WHAT TO PRODUCE
The required output is the lines below from the line containing "Definition same_name (n" to the line containing "change (named m", inclusive, retyped exactly. No other lines belong in it.

-*-

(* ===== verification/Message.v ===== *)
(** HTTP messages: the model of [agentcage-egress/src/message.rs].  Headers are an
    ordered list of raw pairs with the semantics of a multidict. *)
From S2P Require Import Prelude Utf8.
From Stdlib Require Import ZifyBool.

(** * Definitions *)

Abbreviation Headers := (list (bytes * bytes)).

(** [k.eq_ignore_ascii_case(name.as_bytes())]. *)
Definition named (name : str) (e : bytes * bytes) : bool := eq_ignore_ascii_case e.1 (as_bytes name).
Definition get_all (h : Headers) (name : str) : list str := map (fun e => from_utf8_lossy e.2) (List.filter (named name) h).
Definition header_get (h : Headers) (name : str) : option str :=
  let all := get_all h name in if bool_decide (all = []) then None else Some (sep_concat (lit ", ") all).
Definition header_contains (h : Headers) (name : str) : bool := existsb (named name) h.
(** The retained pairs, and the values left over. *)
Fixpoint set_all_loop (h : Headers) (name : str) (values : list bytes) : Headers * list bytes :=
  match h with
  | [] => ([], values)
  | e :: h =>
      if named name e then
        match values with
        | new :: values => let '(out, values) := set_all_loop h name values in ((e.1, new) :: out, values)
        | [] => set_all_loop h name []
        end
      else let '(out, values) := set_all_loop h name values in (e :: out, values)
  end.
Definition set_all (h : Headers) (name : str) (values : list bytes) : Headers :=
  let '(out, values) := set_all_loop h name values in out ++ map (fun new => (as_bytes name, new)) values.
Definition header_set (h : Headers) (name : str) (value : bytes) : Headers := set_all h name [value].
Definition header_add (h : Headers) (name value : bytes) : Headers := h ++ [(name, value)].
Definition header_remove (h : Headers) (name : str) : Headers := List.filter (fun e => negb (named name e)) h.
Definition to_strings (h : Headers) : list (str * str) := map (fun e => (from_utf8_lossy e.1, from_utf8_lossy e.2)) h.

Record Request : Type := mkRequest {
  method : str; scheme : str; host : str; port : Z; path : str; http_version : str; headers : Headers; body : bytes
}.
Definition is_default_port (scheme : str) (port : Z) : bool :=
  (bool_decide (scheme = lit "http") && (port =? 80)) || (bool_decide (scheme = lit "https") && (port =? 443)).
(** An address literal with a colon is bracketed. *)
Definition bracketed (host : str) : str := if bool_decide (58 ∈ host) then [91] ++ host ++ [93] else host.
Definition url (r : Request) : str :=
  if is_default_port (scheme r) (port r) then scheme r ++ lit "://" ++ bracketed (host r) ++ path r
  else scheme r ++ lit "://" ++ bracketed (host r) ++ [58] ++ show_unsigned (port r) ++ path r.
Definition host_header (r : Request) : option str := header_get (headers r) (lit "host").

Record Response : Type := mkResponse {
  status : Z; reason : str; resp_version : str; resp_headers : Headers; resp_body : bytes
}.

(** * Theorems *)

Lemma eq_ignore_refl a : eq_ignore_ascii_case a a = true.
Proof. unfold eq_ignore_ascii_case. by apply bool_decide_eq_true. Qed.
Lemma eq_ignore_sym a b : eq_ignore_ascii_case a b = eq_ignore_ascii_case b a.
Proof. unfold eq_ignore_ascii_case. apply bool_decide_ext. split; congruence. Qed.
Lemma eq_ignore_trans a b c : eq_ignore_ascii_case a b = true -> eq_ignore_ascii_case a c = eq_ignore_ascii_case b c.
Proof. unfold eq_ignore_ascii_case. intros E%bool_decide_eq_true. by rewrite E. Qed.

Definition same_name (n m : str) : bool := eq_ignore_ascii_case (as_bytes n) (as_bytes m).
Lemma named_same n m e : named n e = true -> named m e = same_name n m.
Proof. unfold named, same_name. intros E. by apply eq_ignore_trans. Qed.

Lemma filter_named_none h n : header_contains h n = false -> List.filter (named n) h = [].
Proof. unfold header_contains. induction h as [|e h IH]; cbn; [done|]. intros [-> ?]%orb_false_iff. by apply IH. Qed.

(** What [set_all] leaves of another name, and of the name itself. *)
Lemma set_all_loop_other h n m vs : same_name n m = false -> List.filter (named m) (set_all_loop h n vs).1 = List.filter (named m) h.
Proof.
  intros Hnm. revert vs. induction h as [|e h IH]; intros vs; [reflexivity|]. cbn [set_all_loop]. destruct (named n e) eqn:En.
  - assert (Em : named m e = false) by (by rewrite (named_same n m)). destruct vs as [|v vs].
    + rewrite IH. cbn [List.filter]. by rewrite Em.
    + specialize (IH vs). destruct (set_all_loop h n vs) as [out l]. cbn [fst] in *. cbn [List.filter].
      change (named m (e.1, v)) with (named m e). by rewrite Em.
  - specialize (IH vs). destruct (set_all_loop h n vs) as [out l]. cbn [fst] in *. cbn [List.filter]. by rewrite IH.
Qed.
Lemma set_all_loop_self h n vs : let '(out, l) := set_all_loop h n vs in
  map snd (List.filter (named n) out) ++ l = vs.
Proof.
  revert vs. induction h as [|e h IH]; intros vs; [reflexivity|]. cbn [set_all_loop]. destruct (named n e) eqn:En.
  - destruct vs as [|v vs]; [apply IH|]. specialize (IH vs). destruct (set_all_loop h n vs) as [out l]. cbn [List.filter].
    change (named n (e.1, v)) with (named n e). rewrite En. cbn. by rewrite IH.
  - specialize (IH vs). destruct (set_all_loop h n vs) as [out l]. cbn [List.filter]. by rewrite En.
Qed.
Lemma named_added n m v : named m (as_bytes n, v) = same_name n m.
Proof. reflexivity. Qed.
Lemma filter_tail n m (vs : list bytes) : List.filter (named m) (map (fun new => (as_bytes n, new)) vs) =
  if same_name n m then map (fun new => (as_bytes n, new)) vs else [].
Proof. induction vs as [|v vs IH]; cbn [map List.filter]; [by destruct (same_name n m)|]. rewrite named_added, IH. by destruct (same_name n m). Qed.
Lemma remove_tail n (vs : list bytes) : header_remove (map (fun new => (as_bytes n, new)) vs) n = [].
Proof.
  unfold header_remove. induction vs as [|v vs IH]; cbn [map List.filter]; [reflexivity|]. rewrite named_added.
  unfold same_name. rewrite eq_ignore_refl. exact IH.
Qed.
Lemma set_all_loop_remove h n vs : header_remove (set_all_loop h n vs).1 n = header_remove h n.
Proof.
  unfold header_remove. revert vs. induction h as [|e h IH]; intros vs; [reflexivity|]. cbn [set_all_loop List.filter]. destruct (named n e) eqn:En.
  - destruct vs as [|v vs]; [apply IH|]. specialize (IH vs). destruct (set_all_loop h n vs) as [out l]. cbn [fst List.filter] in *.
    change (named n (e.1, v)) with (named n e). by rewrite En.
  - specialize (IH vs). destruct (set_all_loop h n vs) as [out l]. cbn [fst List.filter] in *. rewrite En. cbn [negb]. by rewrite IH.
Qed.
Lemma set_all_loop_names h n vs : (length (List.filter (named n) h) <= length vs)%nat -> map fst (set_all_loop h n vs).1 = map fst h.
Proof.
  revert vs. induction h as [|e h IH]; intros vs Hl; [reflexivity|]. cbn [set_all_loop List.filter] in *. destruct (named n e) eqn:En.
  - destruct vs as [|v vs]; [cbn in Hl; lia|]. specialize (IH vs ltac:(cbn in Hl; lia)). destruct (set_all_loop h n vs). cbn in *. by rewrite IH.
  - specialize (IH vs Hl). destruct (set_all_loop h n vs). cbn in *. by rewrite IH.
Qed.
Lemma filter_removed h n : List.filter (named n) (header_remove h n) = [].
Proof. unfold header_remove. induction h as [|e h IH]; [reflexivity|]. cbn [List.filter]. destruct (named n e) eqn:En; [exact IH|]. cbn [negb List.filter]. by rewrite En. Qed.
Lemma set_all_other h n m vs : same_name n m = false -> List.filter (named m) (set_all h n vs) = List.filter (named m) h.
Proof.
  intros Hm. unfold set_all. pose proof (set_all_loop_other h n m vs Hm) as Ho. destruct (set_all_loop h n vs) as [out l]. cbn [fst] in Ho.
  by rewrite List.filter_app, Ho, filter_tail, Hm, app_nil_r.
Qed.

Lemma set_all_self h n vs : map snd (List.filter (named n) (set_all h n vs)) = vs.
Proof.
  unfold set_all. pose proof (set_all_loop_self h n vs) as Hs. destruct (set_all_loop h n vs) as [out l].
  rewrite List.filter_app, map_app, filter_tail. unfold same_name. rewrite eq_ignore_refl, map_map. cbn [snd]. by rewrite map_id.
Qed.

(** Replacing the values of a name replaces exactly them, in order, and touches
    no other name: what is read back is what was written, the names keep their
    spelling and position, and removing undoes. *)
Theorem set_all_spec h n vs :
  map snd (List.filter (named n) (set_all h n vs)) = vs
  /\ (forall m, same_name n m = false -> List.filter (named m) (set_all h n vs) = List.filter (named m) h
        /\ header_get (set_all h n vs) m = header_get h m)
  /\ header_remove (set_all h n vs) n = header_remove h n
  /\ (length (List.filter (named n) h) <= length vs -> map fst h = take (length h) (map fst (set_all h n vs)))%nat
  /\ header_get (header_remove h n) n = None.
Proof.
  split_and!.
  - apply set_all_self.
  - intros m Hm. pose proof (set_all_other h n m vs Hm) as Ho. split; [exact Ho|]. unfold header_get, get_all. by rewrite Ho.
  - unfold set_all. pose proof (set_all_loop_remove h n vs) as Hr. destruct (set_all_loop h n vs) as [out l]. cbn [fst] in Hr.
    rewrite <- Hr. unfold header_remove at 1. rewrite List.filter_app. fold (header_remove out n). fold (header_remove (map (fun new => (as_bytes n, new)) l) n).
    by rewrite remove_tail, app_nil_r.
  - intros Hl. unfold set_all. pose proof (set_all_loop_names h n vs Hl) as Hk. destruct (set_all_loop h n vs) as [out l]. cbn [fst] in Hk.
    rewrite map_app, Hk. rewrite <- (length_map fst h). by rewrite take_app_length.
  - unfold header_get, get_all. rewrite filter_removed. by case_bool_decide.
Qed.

-*-

ANSWER TO THE EXERCISE
Definition same_name (n m : str) : bool := eq_ignore_ascii_case (as_bytes n) (as_bytes m).
Lemma named_same n m e : named n e = true -> named m e = same_name n m.
Proof. unfold named, same_name. intros E. by apply eq_ignore_trans. Qed.

Lemma filter_named_none h n : header_contains h n = false -> List.filter (named n) h = [].
Proof. unfold header_contains. induction h as [|e h IH]; cbn; [done|]. intros [-> ?]%orb_false_iff. by apply IH. Qed.

(** What [set_all] leaves of another name, and of the name itself. *)
Lemma set_all_loop_other h n m vs : same_name n m = false -> List.filter (named m) (set_all_loop h n vs).1 = List.filter (named m) h.
Proof.
  intros Hnm. revert vs. induction h as [|e h IH]; intros vs; [reflexivity|]. cbn [set_all_loop]. destruct (named n e) eqn:En.
  - assert (Em : named m e = false) by (by rewrite (named_same n m)). destruct vs as [|v vs].
    + rewrite IH. cbn [List.filter]. by rewrite Em.
    + specialize (IH vs). destruct (set_all_loop h n vs) as [out l]. cbn [fst] in *. cbn [List.filter].
      change (named m (e.1, v)) with (named m e). by rewrite Em.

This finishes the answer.